━━━ RECORDS FOR THIS EXERCISE
(** Lines 81-122 print snapshot lines and alerts only. *)
Lemma snapshot_events (miner_id : string) (w : world) (st : state) :
  Forall (λ e, snapshot_event e = true) (output (snapshot miner_id w st)).
Proof.
  unfold snapshot. simp_M.
  destruct (poll miner_id w) as [f|]; simp_M; [|done].
  pose proof (display_events miner_id w f st).
  destruct (outcome (display miner_id w f st)) as [bal|]; simp_M; [|done].
  pose proof (check_epoch_events bal f (final (display miner_id w f st))).
  destruct (outcome (check_epoch _ _ _)); simp_M;
    rewrite ?Forall_app, ?app_nil_r; done.
Qed.

Lemma sleeps_app (out1 out2 : list event) :
  sleeps (out1 ++ out2) = sleeps out1 ++ sleeps out2.
Proof. apply omap_app. Qed.

Lemma sleeps_snapshot_events (out : list event) :
  Forall (λ e, snapshot_event e = true) out → sleeps out = [].
Proof.
  induction 1 as [|e out He _ IH]; [done|].
  destruct e; try done; exact IH.
Qed.

(** The way an iteration ends, by the way its lines 81-122 and its two
    sleeps end. *)
Lemma iteration_cases (miner_id : string) (interval : Z) (w : world)
    (st : state) :
  let nap (ending : result unit) :=
    match sleep_refusal interval with
    | Some e => Raise e
    | None => ending
    end in
  let waited :=
    match sleep_refusal interval with
    | Some _ => []
    | None => [Sleep interval]
    end in
  let handled (cls : string) (before : list event) :=
    (before ++ ErrorLine (Exception cls) :: waited,
     match nap (handler_sleep_ending w) with
     | Ok _ => Ok Continue
     | Raise e => Raise e
     end) in
  (output (iteration miner_id interval w st),
   outcome (iteration miner_id interval w st))
  = match outcome (snapshot miner_id w st) with
    | Ok _ =>
        let slept := output (snapshot miner_id w st) ++ waited in
        match nap (sleep_ending w) with
        | Ok _ => (slept, Ok Continue)
        | Raise KeyboardInterrupt => (slept ++ [Farewell], Ok Break)
        | Raise (Exception cls) => handled cls slept
        end
    | Raise KeyboardInterrupt =>
        (output (snapshot miner_id w st) ++ [Farewell], Ok Break)
    | Raise (Exception cls) => handled cls (output (snapshot miner_id w st))
    end.
Proof.
  simpl. rewrite iteration_run. simpl.
  rewrite ?output_sleep, ?outcome_sleep.
  pose proof (try_body_run miner_id interval w st) as Hbody.
  destruct (outcome (snapshot miner_id w st)) as [[bal epoch]|e].
  - destruct Hbody as (-> & _ & ->).
    destruct (sleep_refusal interval) as [[|cls]|]; simpl; try done.
    by destruct (sleep_ending w) as [[]|[|cls]].
  - destruct Hbody as (-> & _ & ->).
    destruct e as [|cls]; [done|].
    by destruct (sleep_refusal interval).
Qed.

(** What [time.sleep] raises for the lengths it refuses. *)
Lemma sleep_refused (interval : Z) :
  (interval < -9223372036 ∨ 9223372036 < interval →
   sleep_refusal interval = Some OverflowError)
  ∧ (-9223372036 ≤ interval < 0 →
     sleep_refusal interval = Some ValueError).
Proof.
  unfold sleep_refusal.
  destruct (Z.ltb_spec interval (-9223372036)),
    (Z.ltb_spec 9223372036 interval), (Z.ltb_spec interval 0);
    simpl; split; intros; try done; lia.
Qed.

Lemma sleep_refusal_exception (interval : Z) (e : exn) :
  sleep_refusal interval = Some e → e ≠ KeyboardInterrupt.
Proof.
  unfold sleep_refusal. repeat case_match; by intros [= <-].
Qed.

(** X10. An [--interval] that [time.sleep] refuses ends the watch loop in
    its first iteration: the call raises in the [try] block and again in
    the handler, so the iteration never waits and never goes on to the
    next one; it ends with the exception of [time.sleep], or with the
    farewell when an interrupt came during lines 81-122. The exception is
    [ValueError] for a negative interval down to -9223372036 and
    [OverflowError] for an interval below that or above 9223372036. *)
Theorem refused_interval_ends_the_loop (miner_id : string)
    (interval : Z) (w : world) (ws : list world) (st : state) (e : exn) :
  sleep_refusal interval = Some e →
  sleeps (output (iteration miner_id interval w st)) = []
  ∧ (outcome (snapshot miner_id w st) = Raise KeyboardInterrupt →
     outcome (iteration miner_id interval w st) = Ok Break)
  ∧ (outcome (snapshot miner_id w st) ≠ Raise KeyboardInterrupt →
     outcome (iteration miner_id interval w st) = Raise e)
  ∧ output (loop miner_id interval (w :: ws) st)
    = output (iteration miner_id interval w st)
  ∧ outcome (loop miner_id interval (w :: ws) st)
    = outcome (iteration miner_id interval w st)
  ∧ (-9223372036 ≤ interval < 0 → e = ValueError)
  ∧ (interval < -9223372036 ∨ 9223372036 < interval → e = OverflowError).
Proof.
  intros Hrefused.
  pose proof (sleep_refusal_exception interval e Hrefused) as He.
  pose proof (iteration_cases miner_id interval w st) as Hit.
  pose proof (snapshot_events miner_id w st) as Hev.
  apply sleeps_snapshot_events in Hev.
  pose proof (loop_step miner_id interval w ws st) as Hloop.
  destruct (sleep_refused interval) as [Hover Hneg].
  simpl in Hit. rewrite Hrefused in Hit.
  assert ((-9223372036 ≤ interval < 0 → e = ValueError)
          ∧ (interval < -9223372036 ∨ 9223372036 < interval
             → e = OverflowError)) as [??]
    by (split; intros H; [apply Hneg in H | apply Hover in H]; congruence).
  destruct e as [|cls]; [done|].
  destruct (outcome (snapshot miner_id w st)) as [[bal epoch]|[|cls']];
    injection Hit as Hout Hres; rewrite Hres in Hloop;
    destruct Hloop as [Hloop1 Hloop2]; rewrite Hloop1, Hloop2, Hres;
    (split_and!; [by rewrite Hout, !sleeps_app, Hev | done..]).
Qed.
━━━━━━
Search the data above for the word "true" and show every line that has it.

  Forall (λ e, snapshot_event e = true) (output (snapshot miner_id w st)).
  Forall (λ e, snapshot_event e = true) out → sleeps out = [].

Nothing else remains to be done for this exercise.